The latest rockcritics podcast features Tim Riley, author of one of my favourite Beatle books, Tell Me Why: The Beatles: Album by Album, Song by Song, the Sixties and After. A couple weeks prior to our chatting, I asked Tim — currently completing a large-scale John Lennon biography — to submit a list of some of his favourite Beatle books, and it’s that list which forms the basis of our conversation. We delve into more than a dozen titles here, including a few obscurities, a few ancillary titles (Aesthetics of Rock, Peter Doggett’s There’s a Riot Goin’ On) plus, of course, Tell Me Why, which, among other things, is notable for its annotated (in-need-of-an-update!) Beatles bibliography.

Big thanks to Tim for taking time out to do this (and for putting up with my usual nonsense and semi-competence).

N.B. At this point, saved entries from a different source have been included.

Lemma critical_patterns_In x outputLower patterns : forall issues,
  In x (fold_left
          (fun issues ep =>
             if Contains outputLower (pattern ep) then
               let shouldExclude :=
                 existsb
                   (fun exclude => negb (String.eqb exclude "") && Contains outputLower exclude)
                   (excludes ep) in
               append_if (negb shouldExclude) (message ep) issues
             else issues)
          patterns issues) ->
  In x issues \/ In x (List.map message patterns).
Proof.
  induction patterns as [| ep patterns IH]; intros issues; cbn [fold_left List.map];
    [now left |].
  intros [H | H]%IH; [| right; now right].
  destruct (Contains outputLower (pattern ep)); [| now left].
  apply append_if_In in H as [-> | H]; [right; now left | now left].
Qed.

Ltac among := repeat (first [left; reflexivity | right]).

Lemma analyzeOutput_reported ToLower MatchString command output x :
  In x (analyzeOutput ToLower MatchString command output) -> In x reported_issues.
Proof.
  unfold analyzeOutput, reported_issues. cbv zeta.
  intros [H | H]%critical_patterns_In; apply List.in_or_app; [left | now right].
  destruct (String.eqb_spec command "rocminfo") as [-> | _];
    [| destruct (String.eqb_spec command "rocm-smi") as [-> | _];
       [| destruct (String.eqb_spec command "hipconfig") as [-> | _]; [| destruct H]]];
    repeat match type of H with
           | In _ (append_if _ _ _) => apply append_if_In in H as [-> | H]; [among |]
           end;
    try (destruct H).
  change (Contains "hipconfig" "--version") with false in H.
  change (Contains "hipconfig" "--platform") with false in H.
  cbv iota in H.
  apply append_if_In in H as [-> | []]. among.
Qed.

(** X19. [analyzeOutput] is given the bare command, without its
    arguments, so in the case of [hipconfig] neither [--version] nor
    [--platform] is found in it: the two regular expressions are never
    consulted, and the issues of an invalid HIP version or platform are
    never reported, whatever the output. *)
Theorem analyzeOutput_never_checks_hip_output
    (ToLower : string -> string) (MatchString : string -> string -> bool)
    (command output : string) :
  (forall MatchString',
     analyzeOutput ToLower MatchString' command output
     = analyzeOutput ToLower MatchString command output) /\
  ~ In "Invalid HIP version output - no version number found"%string
       (analyzeOutput ToLower MatchString command output) /\
  ~ In "Invalid HIP platform output - no platform detected"%string
       (analyzeOutput ToLower MatchString command output).
Proof.
  split; [| split].
  - intros MatchString'. unfold analyzeOutput.
    destruct (String.eqb_spec command "rocminfo") as [-> | _]; [reflexivity |].
    destruct (String.eqb_spec command "rocm-smi") as [-> | _]; [reflexivity |].
    destruct (String.eqb_spec command "hipconfig") as [-> | _]; reflexivity.
  - intros H%analyzeOutput_reported. vm_compute in H. intuition discriminate.
  - intros H%analyzeOutput_reported. vm_compute in H. intuition discriminate.
Qed.

Lemma runSingleTest_Success ToLower MatchString rt name command args description run :
  ROCmTestResult.Success
    (runSingleTest ToLower MatchString rt name command args description run)
  = match failure run with Some _ => false | None => true end.
Proof.
  unfold runSingleTest. destruct (failure run) as [text |]; [| reflexivity].
  destruct (deadline run); [reflexivity |]. now destruct (Contains text "no such file").
Qed.

Lemma runSingleTest_Issues ToLower MatchString rt name command args description run :
  failure run = None ->
  ROCmTestResult.Issues
    (runSingleTest ToLower MatchString rt name command args description run)
  = analyzeOutput ToLower MatchString command (combined run).
Proof. unfold runSingleTest. now intros ->. Qed.

(** X17. A test succeeds exactly when its command ran without error.
    The output of a command that failed is kept but never analysed: the
    result carries the text of the error and exactly one issue, and it is
    the same whatever [analyzeOutput] would have found. *)
Theorem runSingleTest_failure_is_not_analysed
    (ToLower : string -> string) (MatchString : string -> string -> bool)
    (rt : ROCmTester) (name command : string) (args : list string) (description : string)
    (run : Execution) :
  let result := runSingleTest ToLower MatchString rt name command args description run in
  (ROCmTestResult.Success result = true <-> failure run = None) /\
  ROCmTestResult.Output result = combined run /\
  (forall text, failure run = Some text ->
     ROCmTestResult.ErrorOutput result = text /\
     length (ROCmTestResult.Issues result) = 1%nat /\
     forall ToLower' MatchString',
       runSingleTest ToLower' MatchString' rt name command args description run = result).
Proof.
  cbv zeta. split; [| split].
  - rewrite runSingleTest_Success. destruct (failure run); split; congruence.
  - unfold runSingleTest. destruct (failure run) as [text |]; [| reflexivity].
    destruct (deadline run); [reflexivity |]. now destruct (Contains text "no such file").
  - intros text Hfail. unfold runSingleTest. rewrite Hfail.
    destruct (deadline run); [now repeat split |].
    destruct (Contains text "no such file"); now repeat split.
Qed.

Lemma runSingleTest_failure_is_not_analysed_witness :
  let result :=
    runSingleTest (fun s => s) (fun _ _ => false) NewROCmTester "ROCm Info" "rocminfo" []
      "Basic ROCm system information" missing_run in
  failure missing_run = Some "exec: rocminfo: no such file or directory"%string /\
  ROCmTestResult.Issues result
  = ["Command 'rocminfo' not found - ROCm may not be installed"%string] /\
  length (ROCmTestResult.Issues result) = 1%nat.
Proof.
  cbv zeta. split; [reflexivity |]. split; [reflexivity |].
  destruct (runSingleTest_failure_is_not_analysed (fun s => s) (fun _ _ => false)
              NewROCmTester "ROCm Info" "rocminfo" [] "Basic ROCm system information"
              missing_run) as (_ & _ & Hfailed).
  exact (proj1 (proj2 (Hfailed _ eq_refl))).
Defined.

Lemma RunTests_loop ToLower MatchString rt execute ts : forall results success,
  fold_left
    (fun '(results, success) test =>
       let result :=
         runSingleTest ToLower MatchString rt (name test) (command test) (args test)
           (description test) (execute test) in
       (results ++ [result], if ROCmTestResult.Success result then success else false))
    ts (results, success)
  = (results
     ++ List.map
          (fun test =>
             runSingleTest ToLower MatchString rt (name test) (command test) (args test)
               (description test) (execute test)) ts,
     success && forallb (fun test => match failure (execute test) with
                                     | Some _ => false
                                     | None => true
                                     end) ts).
Proof.
  induction ts as [| test ts IH]; intros results success; cbn [fold_left List.map forallb].
  - now rewrite app_nil_r, andb_true_r.
  - rewrite IH, <- app_assoc, runSingleTest_Success. cbn [app].
    now destruct (failure (execute test)), success.
Qed.

Lemma count_result_cases passed failed warnings result :
  count_result (passed, failed, warnings) result
  = if ROCmTestResult.Success result then
      (passed + 1, failed,
       match ROCmTestResult.Issues result with [] => warnings | _ => warnings + 1 end)
    else (passed, failed + 1, warnings).
Proof. unfold count_result. now destruct (ROCmTestResult.Issues result). Qed.

Lemma tally_from results : forall passed failed warnings,
  exists passed' failed' warnings',
    fold_left count_result results (passed, failed, warnings)
    = (passed', failed', warnings') /\
    warnings <= warnings' /\
    (warnings < warnings' <->
     exists result, In result results /\ ROCmTestResult.Success result = true /\
                    ROCmTestResult.Issues result <> []) /\
    ((forall result, In result results -> ROCmTestResult.Success result = true) ->
     passed' = passed + Z.of_nat (length results) /\ failed' = failed).
Proof.
  induction results as [| r results IH]; intros passed failed warnings; cbn [fold_left].
  - exists passed, failed, warnings.
    split; [reflexivity |]. split; [lia |]. split; [| cbn [length]; lia].
    split; [lia | intros (result & [] & _)].
  - rewrite count_result_cases. destruct (ROCmTestResult.Success r) eqn:Hs.
    + destruct (ROCmTestResult.Issues r) as [| issue issues] eqn:Hi.
      * destruct (IH (passed + 1) failed warnings) as (p & f & w & -> & Hle & Hw & Hall).
        exists p, f, w. repeat split; try assumption.
        -- intros (result & Hin & Hr)%Hw. exists result. split; [now right | exact Hr].
        -- intros (result & [<- | Hin] & Hrs & Hri); [congruence |].
           apply Hw. now exists result.
        -- destruct Hall as [-> _]; [intros result Hin; apply H; now right |].
           cbn [length]. lia.
        -- destruct Hall as [_ ->]; [intros result Hin; apply H; now right |]. reflexivity.
      * destruct (IH (passed + 1) failed (warnings + 1)) as (p & f & w & -> & Hle & Hw & Hall).
        exists p, f, w. repeat split; try lia.
        -- intros _. exists r. split; [now left |]. split; [exact Hs | congruence].
        -- destruct Hall as [-> _]; [intros result Hin; apply H; now right |].
           cbn [length]. lia.
        -- destruct Hall as [_ ->]; [intros result Hin; apply H; now right |]. reflexivity.
    + destruct (IH passed (failed + 1) warnings) as (p & f & w & -> & Hle & Hw & Hall).
      exists p, f, w. repeat split; try assumption.
      * intros (result & Hin & Hr)%Hw. exists result. split; [now right | exact Hr].
      * intros (result & [<- | Hin] & Hrs & Hri); [congruence |].
        apply Hw. now exists result.
      * specialize (H r (or_introl eq_refl)). congruence.
      * specialize (H r (or_introl eq_refl)). congruence.
Qed.
(** C4. Invoked with no positional argument ([sys.argv] holds the script
name alone), the program writes an empty line to standard output and exits
with status 0; the toolkit is not called and nothing goes to standard
error. *)
Theorem program_no_argument (prog : string) (p : Proc) :
  run_script [prog] p =
  (0%Z, mkProc (toolkit p) (stdout p ++ newline) (stderr p)).
Proof. apply run_script_short_argv. cbn. lia. Qed.

(** C5, as amended. Invoked with one positional argument or more, when
[canonical_smiles] on the first one returns a string [out] (which may be
empty), the program writes [out] and a line end to standard output and
exits with status 0; the arguments after the first have no part in it. *)
Theorem program_first_argument (prog a : string) (rest : list string)
    (p q : Proc) (out : string) :
  canonical_smiles a p = (Ret out, q) ->
  run_script (prog :: a :: rest) p =
  (0%Z, mkProc (toolkit q) (stdout p ++ out ++ newline) (stderr p)).
Proof. exact (run_script_prints prog a rest p out q). Qed.

(** C6, as amended. Whenever the toolkit calls made for the first
argument return, the program exits with status 0; in particular an input
the parser refuses gives status 0 and an empty line on standard output. *)
Theorem program_exit_zero (argv : list string) (p : Proc) :
  (forall a, nth_error argv 1 = Some a ->
             toolkit_returns a (toolkit p) = true) ->
  fst (run_script argv p) = 0%Z /\
  (forall a w, nth_error argv 1 = Some a ->
     Chem.MolFromSmiles a (toolkit p) = (Ret None, w) ->
     stdout (snd (run_script argv p)) = stdout p ++ newline).
Proof.
  intros H.
  destruct argv as [|prog [|a rest]].
  - rewrite run_script_short_argv by (cbn; lia). split; [reflexivity|].
    intros a w [=].
  - rewrite run_script_short_argv by (cbn; lia). split; [reflexivity|].
    intros a w [=].
  - specialize (H a eq_refl). unfold toolkit_returns in H. split.
    + destruct (Chem.MolFromSmiles a (toolkit p)) as [[[m|]|e] w] eqn:E;
        [| | discriminate H].
      * destruct (Chem.MolToSmiles m true w) as [[c|e] w'] eqn:S;
          [| discriminate H].
        rewrite (run_script_prints _ _ _ _ _ _
                   (canonical_smiles_Some_run _ _ _ _ _ _ E S)).
        reflexivity.
      * rewrite (run_script_prints _ _ _ _ _ _ (canonical_smiles_None _ _ _ E)).
        reflexivity.
    + intros a' w [= <-] E.
      rewrite (run_script_prints _ _ _ _ _ _ (canonical_smiles_None _ _ _ E)).
      reflexivity.
Qed.
(* ===== verification/_CoqProject ===== *)
-Q . S2P
Prelude.v
Order.v
Bytes.v
Float.v
Extern.v
Storage.v
SimFs.v
TestKit.v
RealFs.v
SimFsSpec.v
RealFsSpec.v
Confine.v
Durable.v
CrashLogic.v
Frame.v
Segment.v
Recovery.v
Wal.v
WalSpec.v
Memtable.v
MemtableSpec.v
MergeIter.v
MergeSpec.v
SsFormat.v
Bloom.v
SsTable.v
BinarySearch.v
SsTableSpec.v
SsTableBuild.v
Manifest.v
ManifestSpec.v
GroupCommit.v
WalFrame.v
Compaction.v
Db.v
Reads.v
Tables.v
CompactionSpec.v
RecordSpec.v
Robust.v
DbSpec.v
DbOpen.v
DbRefine.v
CrashTables.v
CrashCompaction.v
CrashWal.v
CrashDb.v
PowerLoss.v
CrashSweep.v
WritePath.v
WriteSerial.v
Maintenance.v
RealDb.v
Faults.v
RealFaults.v
FaultTables.v
FaultLog.v
FaultCompact.v
FaultDb.v
Hist.v
Workload.v
KvBench.v
Runner.v
BenchMain.v
RunnerSpec.v
BenchSpec.v
SledShim.v
CrashTest.v
CrashTestSpec.v
FsyncProbe.v
FsyncProbeSpec.v
(* ===== verification/Prelude.v ===== *)
(** * accretion-db: a verification of the storage engine

    accretion-db is an embedded key-value store built as a log-structured merge
    tree.  A write is appended to a write-ahead log and inserted into a memtable;
    a full memtable is flushed to an immutable table; tables are merged tier by
    tier; a manifest names the tables in use and is replaced by an atomic rename;
    opening replays the log over the tables.  Everything goes through a [Storage]
    trait with two implementations, the operating system and a deterministic
    power-loss simulator.  This library models that engine as executable
    functions, file by file, and proves it against a key-value map.

    ** How the code is modelled

    A method that returns [Result] is a computation [M S E A] of this file: a
    function from the state to a value, an error or a panic, and the state left,
    so an early return, a [?] and the effects performed before it are what they
    are in the source.  A method on a struct has the state [T * S] of the struct
    and the backend.  Integers are [Z] with the wrap-around of their width
    written out ([Bytes.v]); byte strings are [list byte]; [BTreeMap] and
    [HashMap] are [gmap], with ascending iteration [bt_iter] ([Order.v]); the
    [f64] arithmetic used is in [Float.v].  CRC-32, XXH3, the random generator
    and the shuffle are type classes with the laws used and a concrete instance
    each ([Extern.v]).

    ** Parts, files and sources (under src/src/)

    - storage/mod.rs: [Storage.v], the trait as a class, its abstract backend
      [memfs] (a map from paths to contents) and the contract [StorageSpec].
      storage/sim.rs: [SimFs.v]; its theorems, refinement of [memfs] and what a
      crash keeps, [SimFsSpec.v].  storage/real.rs: [RealFs.v], over a
      tree of files and directories whose calls may fall short or fail; [RealFsSpec.v].
      Code that stays in one directory: [Confine.v].
    - wal/frame.rs, wal/segment.rs, wal/recovery.rs, wal/mod.rs: [Frame.v],
      [Segment.v], [Recovery.v], [Wal.v]; theorems in [WalSpec.v], [WalFrame.v].
      Group commit with any number of concurrent callers: [GroupCommit.v].
    - memtable/mod.rs: [Memtable.v], [MemtableSpec.v].  iter/mod.rs:
      [MergeIter.v], [MergeSpec.v].
    - sstable/mod.rs, bloom.rs, builder.rs, reader.rs: [SsFormat.v], [Bloom.v],
      [SsTable.v]; theorems in [BinarySearch.v], [SsTableSpec.v],
      [SsTableBuild.v], [Tables.v].
    - manifest.rs: [Manifest.v], [ManifestSpec.v].  compaction.rs:
      [Compaction.v], [CompactionSpec.v].
    - db.rs: [Db.v]; the record codec [RecordSpec.v]; the invariant [DbSpec.v];
      recovery [DbOpen.v]; the refinement [DbRefine.v]; flushing and compaction
      as the caller sees them [Maintenance.v]; concurrent writers and flushers
      [WritePath.v], [WriteSerial.v]; [Db::open], the engine on the operating
      system, [RealDb.v].  Decoding of arbitrary bytes: [Robust.v].
    - Power loss: the states in which the simulator's disk is a given set of
      files, and a backend that records the simulator after every mutating call,
      [Durable.v]; a triple for code on that backend with a rule per call,
      [CrashLogic.v]; code that only reads, [Reads.v]; the triples of tables,
      manifest and collection, of compaction, of the log, of the engine,
      [CrashTables.v], [CrashCompaction.v], [CrashWal.v], [CrashDb.v]; the
      theorems, [PowerLoss.v].
    - Failing calls: a total triple, what a failing call may leave behind, and code
      that follows its run on [memfs] until a call fails, [Faults.v]; the operating
      system as such a storage, [RealFaults.v]; tables, the log and the manifest,
      compaction, the engine, [FaultTables.v], [FaultLog.v], [FaultCompact.v], [FaultDb.v].
    - testkit.rs: [TestKit.v] (the script, the model map, the sweep over crash
      points); [CrashSweep.v] shows that the sweep passes on this engine.
    - bin/accretion-bench: hist.rs [Hist.v]; workload.rs [Workload.v]; kv.rs,
      the [KvBench] trait and its implementation by the engine, [KvBench.v];
      runner.rs [Runner.v], the threads of a phase as sequences interleaved by any
      schedule; main.rs [BenchMain.v]; sled_shim.rs [SledShim.v], over the sled
      crate as a parameter with the laws of an ordered map.  The trait's contract [KvSpec] is what
      [RunnerSpec.v] proves the phases against; [BenchSpec.v] shows that the engine
      meets it, and the whole run.
    - bin/accretion-crashtest.rs: [CrashTest.v], writer, killer and verifier;
      [CrashTestSpec.v].
    - scripts/fsync_probe.rs (beside src/): [FsyncProbe.v], over a clock; [FsyncProbeSpec.v].

    ** What the theorems show

    - Refinement.  [db_refines], [db_lifetime]: on every backend that meets the
      contract, put, delete, get, scan and flush (with all compactions they
      trigger) answer as the map does, and so does the database opened again.
      [simfs_refines]: the simulator meets the contract.  [realfs_refines]: so
      does each call on the operating system, inside the directory it serves and
      while the system reports no fault.  [real_db_lifetime]: hence the engine
      opened by path on the operating system, the directory made on the way.
    - Torn writes.  [db_torn_write], [wal_open_torn]: a process that dies inside
      an append loses at most that write, and recovery truncates the tail.
    - Power loss.  [simfs_crash], [simfs_synced_survives]: what a crash of the
      simulator may leave of every file.  [db_power_loss], [db_crash_lifetime]:
      the power may go at any moment of an opening, a write, a read or a flush
      with its compactions; the engine then opens, however often the power goes
      again meanwhile, and answers reads as the map before or after the
      interrupted call.  The records written are assumed to be such that no
      single flipped bit turns their frame into another frame
      ([CrashWal.flips_detected], decidable): the CRC of a frame does not cover
      its length field.  The theorems say reads, not writes: a table file that
      no manifest names yet is left where the next flush wants to create one.
    - Errors.  [faults_answered]: whatever system calls fail, at whatever moments, the
      engine does not panic and its caller may go on: each answer is the map's, and a
      call that fails has left the map alone or done what it was asked.  The frozen
      tables, the installed version and the cached readers of a failed flush are part
      of the invariant ([FaultDb.served]).  What is on disk after an error is not
      promised: [torn_append_loses_the_next] and [failed_flush_blocks_flushes] run two
      ways in which it is less than the caller would expect.
    - The project's own tests.  [crash_sweep_passes]: the crash-point sweep finds
      no failing point.  [crash_test_keeps_announced]: what the killed writer
      announced is what the verifier finds, with at most one write more.
      [bench_workloads]: the four workloads run to their reports, under any
      schedule of the threads; [point_read_detects]: a store that loses a value
      makes the reading phase panic.  The benchmark's summary is the order
      statistics of its samples; its command line reads back what it prints.
      [probe_leaves_no_trace]: the fsync probe removes what it made, and prints the
      order statistics of the samples after its warm-up.
    - Concurrency.  [concurrent_writes_serialise]: writes and flushes from any
      number of threads, interleaved anywhere the mutexes allow, leave the map of
      the writes in claim order.  [flush_excludes_writers],
      [write_path_no_stranded], [group_commit_*]: mutual exclusion, absence of
      lost wake-ups, durability before acknowledgement, order, termination;
      [write_alone] ties the thread system to the sequential [write].
    - Components.  Tables and frames read back what was written;
      [manifest_decode_exact], [record_decode_exact]: the decoders accept the
      encoder's images and nothing else; the merge is the newest-wins union; the
      filter has no false
      negatives; the memtable's byte count is exact; compaction keeps the live
      contents and terminates; no input makes a decoder panic.

    The interfaces between components are predicates over [memfs] and classes: a
    component's theorem is proved on [memfs] and carried to any backend by the
    simulation [msim] of this file, one [_sim] lemma per operation.  [msim] lets
    the concrete side reach a dead state (the power is off, the process killed),
    after which nothing is promised; a backend without such states has none.

    ** Bounds and fuel

    The theorems about the engine carry a budget [u ≤ 2^30] that bounds the bytes
    written, the ids and the sequence numbers, so that no 64-bit counter wraps and
    no 32-bit length is truncated; every operation states what it adds (twice that
    when the power may go between a flush and the reset of its log; when calls may
    fail, each call may write all that is in memory once more).  Loops
    over input take fuel equal to the length of what is left, and the theorems
    show that this fuel is enough.  The compaction cascade takes one more turn
    than there are tables, enough with a fanout of two or more, which the theorems
    assume: with a fanout of 0 or 1 the loop of the code does not end.  A bench
    phase takes each put or get of a thread as one step of the schedule, which
    [concurrent_writes_serialise] justifies; its theorem asks for at most
    6,000,000 keys, and that of the crash test for at most 4,000,000 announced
    writes, so that the budget holds.

    ** Not modelled

    The [Display], [Error] and [From] implementations and what the binaries print;
    the choice of a temporary directory; the sled crate; the micro-benchmarks
    (benches/), which only time calls; allocation failure; mutex poisoning after a panic; memory ordering below
    the mutexes. *)
From stdpp Require Export base tactics option list numbers gmap sorting.
From Stdlib Require Export ZArith Lia.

Listen Here (approx 67 min.):


Titles discussed:

Musical interludes (in order of appearance) by: Al Green, David Hillyard & the Rocksteady Seven, DJ Dangermouse, Bongwater, Peter Sellers, Irvin’s 89 Key Marenghi Fairground Organ, unknown house artist (“Revolution”), Rainer, Sunshine Company, First Moog Quartet, Los Fernandos, Cristina, Candy Flip, Bryan Ferry, P.M. Dawn, Sunshine Company (redux).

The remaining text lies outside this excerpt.